Poandoso es un hombre inquieto, elegante. Marcha de vez en
cuando a la ciudad en busca de algo que robar, algo que comprar. Aunque él
siempre lo toma todo prestado. Se engalana con las mejores ropas de su armario:
pantalón negro ajustado, camisa de rayas, chaqueta negra de traje, corbata azul
oscuro. Toda es barata, pero da el pego. Solo un poco.

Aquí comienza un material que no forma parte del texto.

(** The generation always returns a result; the shell is left alone, the
    trace only grows, and a failure leaves the files as they were. *)
Lemma generateCoreForChip_shape `{Host} chip root version w :
  ∃ r w', GenerateCore.generateCoreForChip chip root version w = (Ret r, w')
    ∧ sh w' = sh w
    ∧ (∃ evs, trace w' = trace w ++ evs)
    ∧ (success r = false → fs w' = fs w).
Proof.
  unfold GenerateCore.generateCoreForChip.
  destruct (finalVersion_runs root version w) as (o & evs & Hv & Hne & _).
  unfold try_catch at 1. unfold mbind at 1. unfold M_bind at 1. rewrite Hv. clear Hv.
  destruct o as [finalVersion|e|code]; [| |by destruct (Hne code)]; run.
  2:{ returned. eauto. }
  rewrite isExistingFile_runs. run.
  destruct (is_file _); cbn [negb]; run; [|returned; eauto].
  rewrite isExistingFile_runs. run.
  destruct (is_file _); cbn [negb]; run; [|returned; eauto].
  read_step; [|returned; eauto].
  read_step; [|returned; eauto].
  destruct (GenerateCore.extractModuleName content) as [[|? ?]|]; run;
    try (returned; eauto).
  destruct (GenerateCore.extractModuleName content0) as [[|? ?]|]; run;
    try (returned; eauto).
  destruct (ToString finalVersion) as [e|versionText]; run; [returned; eauto|].
  rewrite writeFileSync_runs.
  destruct (write_failure _ _); run; returned; eauto.
Qed.

(** The version step and the text of the version. *)
Lemma finalVersion_outcome `{Host} root version w :
  ∃ o evs,
    match version with
    | Some v => if nonempty v then mret (JStr v)
                else GenerateCore.getVersionFromPackageJson root
    | None => GenerateCore.getVersionFromPackageJson root
    end w = (o, add_events w evs)
    ∧ (∀ code, o ≠ Exit code)
    ∧ version_text root version w
      = match o with
        | Ret v => match ToString v with
                   | inr text => Some text
                   | inl _ => None
                   end
        | _ => None
        end.
Proof.
  assert (Hlookup : supplied version = false → ∃ o evs,
    GenerateCore.getVersionFromPackageJson root w = (o, add_events w evs)
    ∧ (∀ code, o ≠ Exit code)
    ∧ version_text root version w
      = match o with
        | Ret v => match ToString v with
                   | inr text => Some text
                   | inl _ => None
                   end
        | _ => None
        end).
  { intros Hs. destruct (getVersion_runs root w) as (o & Hrun & Hne).
    exists o, [FsRead (path_join root (js "package.json"))]. split_and!; [done..|].
    unfold version_text. by rewrite Hs, Hrun. }
  destruct version as [[|c v]|]; cbn [nonempty]; [by apply Hlookup| |by apply Hlookup].
  exists (Ret (JStr (c :: v))), []. rewrite add_events_nil. done.
Qed.

Ltac not_ready :=
  let H1 := fresh in let H2 := fresh in let H3 := fresh in
  let H4 := fresh in let H5 := fresh in let H6 := fresh in
  intros ? ? ? [(? & ? & H1 & H2 & H3 & H4 & H5) H6];
  repeat match goal with
    | Ha : ?x = Some _, Hb : ?x = Some _ |- _ => rewrite Ha in Hb; simplify_eq
    | Ha : ?x = Some _, Hb : ?x = None |- _ => rewrite Ha in Hb; discriminate Hb
    | Ha : ?x = None, Hb : ?x = Some _ |- _ => rewrite Ha in Hb; discriminate Hb
    end;
  try congruence.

Sale de su humilde choza en medio de la montaña silvestre
para embutirse con sumo cuidado en su coche. Destartalado, sucio y antiguo, es
su coche de viaje oficial. A penas arranca como es debido y muy de vez en
cuando el limpiaparabrisas quita la roña de la luna. Aun así, gracias a que le
falta la ventana de la puerta del conductor, puede conducir sacando la cabeza
por la misma. Un show digno de ver.
Ya en la ciudad aparca con cuidado, deja la llave puesta y
coloca un cartel en el que puede leerse:
Róbeme, por favor
Y así, se aleja
alegremente hacia el salvaje interior de la ciudad. La rutina habitual se basa
en un paseo por una calle ancha, repleta de tiendas que conquistan la calle con
sus escaparates flotantes, abusivos y completamente agresivos. De la misma
tienda roba cada día un bastón, cada día un modelo, altura y color diferente.
Como es habitual, antes del robo saluda al pobre tendero –quién tras tantos
años ya se lo sabe de memoria–, coge el bastón en cuestión y se la a la fuga a
un ritmo trepidante. El resignado tendero se despide con el habitual gesto de
paciencia y el movimiento de mano pausado.
Tras este
irresistible momento de adrenalina pura y dura, Poandoso se dirige a su
habitual puesto de observación. Con esa ropa falsamente elegante (y realmente
sucia) se adentra en uno de los mejores barrios de la ciudad para ir a parar a
un gran parque, reconocido pulmón de la ciudad. Aquí trepa al único árbol lo
suficientemente grande como para ser trepado, se sienta y saca otro cartel.
Este reza lo siguiente:
Aquí estoy yo,
Barón rampante
Durante dos
horas está sentado, inmóvil, observando a los viandantes, los peatones y
corredores amateurs. Su mirada fija y
penetrante inquieta a todos; de hecho, de tan penetrante que es su mirada dejó
a una mujer embarazada tiempo atrás.
Y de esta guisa
llega la hora de la comida. Rica, rica comida le espera. Recoge el chiringuito
montado en el árbol y desciende al mundo de los mortales. Trota hasta salir del
parque dando empujones a la gente, gritando como un animal. Si tiene mucha
hambre, irá a un césped y empezará a degustar la exquisita hierba que le brinda
la alcaldía: corta, fresca y limpia.